--- EXTRACTED ENTRIES Enclosed Below ---

(* ===== verification/PropsOperator.v ===== *)
(** The properties of the operator, each with a concrete input on which its
    hypotheses hold. *)

From Stdlib Require Import ZArith Lia Ascii String SpecFloat.
From stdpp Require Import base option list gmap strings.
From S2P Require Import Prelude GoStrings Float64 Calendar Spec Disk Evidence World Interfaces Drill DrillFacts Instances Scenario Operator OperatorFacts.
From S2P Require Verify Sign.

(** * A server

    The versions of an object are the positions of its writes; nobody else
    writes. The spec of an object is already decoded. *)

Section Server.
Context {J : Type}.

Definition stamp_entry (v : string) (e : entry J) : entry J :=
  match e with
  | Own o => Own (stored_as v o)
  | Other k o => Other k (option_map (stored_as v) o)
  end.

Fixpoint stamp (s : list (entry J)) : list (entry J) :=
  match s with
  | [] => []
  | e :: r => stamp_entry (itoa (Z.of_nat (List.length r))) e :: stamp r
  end.

Lemma stamp_version s a o :
  In a (stamp s) -> entry_object a = Some o ->
  exists n, (n < List.length s)%nat /\ ResourceVersion o = itoa (Z.of_nat n).
Proof.
  induction s as [|e s IH]; [done|]. cbn [stamp List.length]. intros [<-|Hin] Ho.
  - exists (List.length s). split; [lia|]. destruct e as [x|k [x|]]; cbn in Ho; [| |done];
      by injection Ho as <-.
  - destruct (IH Hin Ho) as (n & ? & ?). exists n. split; [lia|done].
Qed.

Lemma stamp_functional s a b oa ob :
  In a (stamp s) -> In b (stamp s) -> entry_object a = Some oa -> entry_object b = Some ob ->
  ResourceVersion oa = ResourceVersion ob -> oa = ob.
Proof.
  induction s as [|e s IH]; [done|]. cbn [stamp]. intros [<-|Ha] [<-|Hb] Hoa Hob Hv.
  - congruence.
  - destruct (stamp_version (e :: s) (stamp_entry (itoa (Z.of_nat (List.length s))) e) oa) as (m & _ & Hm);
      [by left|done|]. destruct (stamp_version s b ob Hb Hob) as (n & Hn & Hvn).
    assert (Hva : ResourceVersion oa = itoa (Z.of_nat (List.length s)))
      by (destruct e as [x|k [x|]]; cbn in Hoa; [| |done]; by injection Hoa as <-).
    rewrite Hva, Hvn in Hv. apply itoa_inj in Hv. lia.
  - destruct (stamp_version s a oa Ha Hoa) as (n & Hn & Hvn).
    assert (Hvb : ResourceVersion ob = itoa (Z.of_nat (List.length s)))
      by (destruct e as [x|k [x|]]; cbn in Hob; [| |done]; by injection Hob as <-).
    rewrite Hvb, Hvn in Hv. apply itoa_inj in Hv. lia.
  - by apply IH.
Qed.

Definition not_found : error := ENew "not found".
Definition conflict : error := ENew "the object has been modified".

Definition server_Get (k : Key) : M (list (entry J)) (result (CR J)) := fun s =>
  (match current k (stamp s) with
   | Some o => if decide (key_of o = k) then Ok o else Err not_found
   | None => Err not_found
   end, s).

Definition server_Update (o : CR J) : M (list (entry J)) (option error) := fun s =>
  match current (key_of o) (stamp s) with
  | None => (Some not_found, s)
  | Some cur =>
      if String.eqb (ResourceVersion cur) (ResourceVersion o)
      then (None, Own (with_status (default ∅ (cr_Status o)) cur) :: s)
      else (Some conflict, s)
  end.

Definition is_conflict (e : error) : bool := String.eqb (Error e) (Error conflict).

Fixpoint server_Retry (n : nat) (f : M (list (entry J)) (option error))
  : M (list (entry J)) (option error) := fun s =>
  match n, f s with
  | S n, (Some e, s1) => if is_conflict e then server_Retry n f s1 else (Some e, s1)
  | _, r => r
  end.

Definition server : ObjectAPI (list (entry J)) J := {|
  GetObject := server_Get; UpdateStatus := server_Update;
  IsNotFound e := String.eqb (Error e) (Error not_found);
  IsConflict := is_conflict; RetryOnConflict := server_Retry 4 |}.

Lemma server_Retry_attempts n f s :
  attempts server stamp f s (fst (server_Retry n f s)) (snd (server_Retry n f s)).
Proof.
  revert s. induction n as [|n IH]; intros s; cbn [server_Retry]; destruct (f s) as [[e|] s1] eqn:E;
    try (apply att_last; exact E). destruct (is_conflict e) eqn:Ec; [|apply att_last; exact E].
  eapply (att_again _ _ _ _ e s1 [] s1); [done|done|by intros ? []|done|apply IH].
Qed.

#[export] Program Instance server_laws : ObjectLaws server := {| log := stamp |}.
Next Obligation. intros s a b _ Ha Hb oa ob Hoa Hob Hv. exact (stamp_functional s a b oa ob Ha Hb Hoa Hob Hv). Qed.
Next Obligation. intros k s. exists []. split; [by intros ? []|done]. Qed.
Next Obligation.
  intros k s o s'. cbn. unfold server_Get. destruct (current k (stamp s)) as [o'|] eqn:E; [|done].
  destruct (decide (key_of o' = k)) as [Hk|]; [|done]. intros [= <- <-]. split; [done|]. by apply current_In.
Qed.
Next Obligation.
  intros o s s'. cbn. unfold server_Update. destruct (current (key_of o) (stamp s)) as [cur|] eqn:E; [|done].
  destruct (String.eqb_spec (ResourceVersion cur) (ResourceVersion o)) as [Hv|]; [|done]. intros [= <-].
  exists [], cur, (itoa (Z.of_nat (List.length s))). split; [by intros ? []|]. done.
Qed.
Next Obligation.
  intros o s e s'. cbn. unfold server_Update. intros H. exists [].
  assert (s' = s) as ->.
  { destruct (current (key_of o) (stamp s)) as [cur|]; [destruct (String.eqb _ _); [done|]|]; congruence. }
  split; [done|]. left. by intros ? [].
Qed.
Next Obligation. intros f s. apply server_Retry_attempts. Qed.
End Server.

--- End of Enclosed EXTRACTED ENTRIES ---

◆ **WHAT YOU SHOULD DO**: Lines containing "left": tally them across the records above and give the total alone.

◆ **RESULT**: 2